It is likely that the manager about whom you're complaining is regarded by their manager as the lynchpin of the team in terms of technical knowledge (even if they rarely share that knowledge!) - consequently their boss does not want to enter into a situation in which they run the risk of losing that person. As Gallo says: who will be the first to go?

Approaching HR in this kind of situation is also an option, but if you do decide to exercise this right, in my experience you must make sure you have a written log of incidences whereby your manager has mishandled a situation, for example. Without this kind of evidence, it is highly unlikely they will be able to - or indeed want to - intervene. I also think that once again, you need to consider the other implications of speaking to HR about your boss - realistically, it is going to have a big impact on your working relationship with your boss, and in short make your life very uncomfortable. Whilst I certainly don't agree that you should just have to put up with an incompetent boss, my own experiences have led me to believe that if you can find ways of working to improve your situation as Gallo suggests, it may make your working life easier in the long run than if you have to deal with the political fall-out of going over your manager's head.

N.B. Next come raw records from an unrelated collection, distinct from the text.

(** The check for missing fields raises exactly when it comes to an
    entitlement request (asked for now, or earlier with a number now; a refund
    or key request in the same texts has its identifier) and the first
    concurrency target in the customer's recent messages and this turn,
    oldest first, is outside 1 to 100000.  Otherwise it returns.  Nothing
    between the check and the intake node of the agent graph catches the error. *)
Theorem target_out_of_range_raises current conversation history :
  _customer_history conversation = Ok history ->
  let turn := str_strip current in
  let raises := earlier_fields_present history turn /\ entitlement_intent history turn = true /\
    exists value, first_group _CONCURRENCY_TARGET (continuation_surface history turn) 1 = Some value /\ ~ (1 <= int_of_digits value <= 100000) in
  (resolve_missing_action_preconditions current conversation = Err (ValidationError "integer bound") <-> raises) /\
  ((exists r, resolve_missing_action_preconditions current conversation = Ok r) <-> ~ raises).
Proof.
  intros Hh turn raises. unfold resolve_missing_action_preconditions. rewrite Hh. cbn [res_bind]. fold turn.
  match goal with |- (?x = _ <-> _) /\ _ => set (r := x) end.
  assert ((raises /\ r = Err (ValidationError "integer bound")) \/ (~ raises /\ exists o, r = Ok o)) as Hcase.
  2: { clearbody r. destruct Hcase as [[Hr ->]|[Hr [o ->]]]; (split; split); intros Hx; try done; try (by destruct Hx); eauto. }
  unfold r, raises, earlier_fields_present. clear r raises.
  destruct (refund_intent history turn && _) eqn:E1.
  { right. to_prop. split; [|eauto]. intros [[Hb _] _]. destruct E1 as [E1 E1']. specialize (Hb E1). congruence. }
  destruct (key_intent history turn && _) eqn:E2.
  { right. to_prop. split; [|eauto]. intros [[_ Hk] _]. destruct E2 as [E2 E2']. specialize (Hk E2). congruence. }
  destruct (entitlement_intent history turn); [|right; split; [intros (_ & ? & _); done|eauto]].
  destruct (first_group _ _ _) as [value|]; [|right; split; [intros (_ & _ & v & ? & _); done|eauto]].
  rewrite quota_change_validated. case_bool_decide as Hv; cbn [res_bind].
  - right. split; [|rewrite raise_if_false by done; eauto]. intros (_ & _ & v & [= <-] & Hn). done.
  - left. split; [|done]. split; [|eauto]. apply andb_false_iff in E1, E2. rewrite !negb_false_iff in *.
    split; intros Hi; [destruct E1|destruct E2]; congruence.
Qed.
End proofs.

(** ** Witnesses *)
Definition said (id text : string) : pydict := [("role", PyStr "customer"); ("id", PyStr id); ("content", PyStr text)].
Definition demo_turn : string := "please do not revoke key_old1, please revoke key_new1".
Definition demo_request : admission_request :=
  mk_request demo_turn [said "m0" "i want a refund of bill_z9"; said "m1" "hello"] (Some ApiKeyRevocation) (Some "credential_security")
    "t1" "c1" "m2" "g1" "classification.v1" None None.
#[local] Existing Instances ascii_runtime ascii_unicode ascii_digits.
Definition demo_messages : list _AcceptedMessage :=
  match _accepted_messages demo_turn "m2" (rq_conversation demo_request) with Ok l => l | Err _ => [] end.
Definition demo_admission : AdmissionDecision :=
  match resolve_action_admission_v2 demo_request with
  | Ok d => d
  | Err _ => mk_decision_v2 (mk_admission AdmNone None [] [] None "" "" "" None) None None [] [] "" "" "" ""
  end.
Lemma admitted_action_authorised_witness :
  exists messages x, (exists m, m ∈ messages /\ asks ApiKeyRevocation (am_content m)) /\ evidenced ApiKeyRevocation messages x /\
    argument_of ApiKeyRevocation x.1 [("api_key_ref", PyStr "key_new1")].
Proof.
  destruct (admitted_action_authorised demo_request demo_admission demo_messages) as (a & messages & x & Hr & _ & _ & _ & _ & Hm & _ & He & _ & Harg).
  - vm_compute. reflexivity.
  - vm_compute. reflexivity.
  - vm_compute. reflexivity.
  - injection Hr as <-. exists messages, x. split; [exact Hm|]. split; [exact He|].
    assert (extracted_arguments (av_admission demo_admission) = [("api_key_ref", PyStr "key_new1")]) as E by (vm_compute; reflexivity).
    rewrite <- E. exact Harg.
Defined.
Lemma resolution_total_witness : exists d, resolve_action_admission_v2 demo_request = Ok d /\ planned_action d = Some ApiKeyRevocation.
Proof.
  destruct (resolution_total demo_request) as (d & E & _ & Hp); [repeat (apply Forall_cons; split; [reflexivity|]); apply Forall_nil; exact I|].
  exists d. split; [exact E|exact Hp].
Defined.
Lemma stale_turns_ignored_witness :
  resolve_action_admission_v2 (with_conversation [said "m1" "hello"] demo_request) = resolve_action_admission_v2 demo_request.
Proof.
  apply (stale_turns_ignored demo_request [said "m1" "hello"] demo_messages
           (match _accepted_messages demo_turn "m2" [said "m1" "hello"] with Ok l => l | Err _ => [] end)); vm_compute; reflexivity.
Defined.
Definition too_low : string := "please set the concurrency limit to 0".
Lemma target_out_of_range_raises_witness :
  resolve_missing_action_preconditions too_low [] = Err (ValidationError "integer bound") /\
  exists r, resolve_missing_action_preconditions too_low [said "m0" "please set the concurrency limit to 40"] = Ok r.
Proof.
  split.
  - apply (target_out_of_range_raises too_low [] ""); [vm_compute; reflexivity|]. split; [split; vm_compute; discriminate|].
    split; [vm_compute; reflexivity|]. exists "0". split; [vm_compute; reflexivity|]. vm_compute. intros [Hx _]. exact (Hx eq_refl).
  - apply (target_out_of_range_raises too_low [said "m0" "please set the concurrency limit to 40"] "please set the concurrency limit to 40");
      [vm_compute; reflexivity|]. intros (_ & _ & value & E & Hn). vm_compute in E. injection E as <-. apply Hn. vm_compute. split; discriminate.
Defined.
(** A coordinating clause inherits the request of an earlier one: the second
    clause has no request of its own, yet authorises the revocation. *)
Example coordinated_clause :
  _positive_action_clause_spans key_vocabulary "please keep my api key, and revoke key_ab12" false = [(23, 43)]%nat /\
  search _ACTION_REQUEST_CUE "and revoke key_ab12" = false.
Proof. split; vm_compute; reflexivity. Qed.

Having said all that, nobody should have to put up with a situation at work whereby their boss's behaviour is making them physically and/or mentally ill, and if you really don't see a way of managing the situation, then you must speak out - or seriously consider looking for another role!

""We can come to work every day and pay attention to this horrible boss or we can choose to pay attention to the people we are happy to see every day or the work we enjoy. We can choose which emotions we lean into,""
Some might say it's only psychobabble, but to be honest, it's probably a fair point - I certainly wish someone had said that to me in years gone by...!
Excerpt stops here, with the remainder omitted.